When Missy Chase Lapine, author of the cookbook “The Sneaky Chef” that suggests ways to hide fruit and vegetables in dishes for finicky children, was angered by the publication of “Deceptively Delicious,” a similar book by Jessica Seinfeld (a k a Mrs. Jerry Seinfeld), she had recourse. This month, she sued for copyright infringement and defamation.

But when Raymond Sokolov, the restaurant columnist for The Wall Street Journal, saw that a new food book was coming out with the same title as the cookbook he had published more than 30 years ago, all he could do was stew because book titles cannot be copyrighted.

In 1976, Mr. Sokolov wrote “The Saucier’s Apprentice: A Modern Guide to Classic French Sauces for the Home.” ...

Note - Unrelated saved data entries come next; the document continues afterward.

(* ===== verification/GatewayProps.v ===== *)
(** What the gateway promises its clients: on whose behalf a request acts, what Basic credentials
    do, which requests are refused before anything is called, and what the logs say. *)
From stdpp Require Import base gmap list strings relations sorting.
From Stdlib Require Import Ascii.
From S2P Require Import Prelude Go GoTime GoCodec GoText Response ResponseProps CaseValidator Redis World ConnPool DBSpec AsModel AsSpec Auth AuthProps Session SessionSpec SessionProps Rpc Services System SystemProps TModelProps THandle Http Proto HandleAccess HandleResources HandleServices HandleFixed GatewayRpc Router Gateway GatewaySpec Scenario.
Open Scope string_scope.

Section props.
Context `{EnvLaws, Libs, SingleNode, !Peers, !PeersLaws, !Discovery, !RegistryStore, !Routing, !UrlForms}.
Implicit Types (w : World).
Local Abbreviation doesw tok P := (does (S := Gateway * Writer payload) fst tok P (fun _ => True)).

(** ** From the routes to the wrappers *)

Lemma does_log tok P l : doesw tok P (call (modify (add_log l))).
Proof. apply does_call_modify. done. Qed.
Lemma does_AuthLog a b c d e tok P : doesw tok P (call (AuthLog a b c d e)).
Proof. apply does_log. Qed.
Lemma does_AuditLog P ctx : doesw (token ctx) P (AuditLog ctx).
Proof.
  unfold AuditLog. eapply does_bind; [by apply (does_get _ _ _ (fun _ => True))|]. intros st _.
  eapply does_bind; [apply does_call, does_getUserDetails|]. intros [u role] _. apply does_log.
Qed.
Lemma does_Done P ctx : doesw (token ctx) P (Done ctx).
Proof. apply does_seq; [apply does_AuditLog|]. by apply does_call_modify. Qed.
Lemma does_deferring tok P (m next : M (Gateway * Writer payload) unit) :
  doesw tok P m -> doesw tok P next -> doesw tok P (deferring m next).
Proof.
  intros Hm Hn st Hg. specialize (Hm st Hg). unfold wp, deferring in *. destruct (m st) as [o st1]. cbn [fst snd] in *.
  destruct Hm as (Hg1 & Hr1 & Ho). specialize (Hn st1 Hg1). unfold wp in Hn. destruct (next st1) as [[[]|] st2];
    cbn [fst snd] in *; destruct Hn as (Hg2 & Hr2 & Ho2); (split_and!; [done|by etrans|done]).
Qed.
Lemma does_middleware P next ctx : doesw (token ctx) P next -> doesw (token ctx) P (SessionDelMiddleware next ctx).
Proof.
  intros Hn. apply does_seq; [exact Hn|]. cbv zeta. destruct (is_empty _); [by apply does_ret|].
  eapply does_bind; [|intros r _; by apply does_ret]. apply does_call. unfold rpc_DeleteSessionRequest.
  apply (does_ask_session _ _ (fun _ => True)).
  apply (serves_any _ _ (LogOut {| SessionId := Header_Get ctx "Session-ID"; SessionToken := token ctx |})); [done|by left].
Qed.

A few months ago, courtesy of a friend in the publishing industry, Mr. Sokolov learned that W. W. Norton had on its spring list “The Saucier’s Apprentice: One Long Strange Trip Though the Great Cooking Schools of Europe,” by Bob Spitz, author of the highly regarded “The Beatles: The Biography.” (For the record, the humorist S. J. Perelman published an essay called “The Saucier’s Apprentice” in The New Yorker about two decades before Mr. Sokolov’s book).

When I saw this headline, I thought that the article was going to focus on another oddly resonant title: Padma Lakshmi's Tangy, Tart, Hot and Sweet, which is about as blatant a rip-off of Jeffrey Alford & Naomi Duguid's Hot, Sour, Salty, Sweet as can be.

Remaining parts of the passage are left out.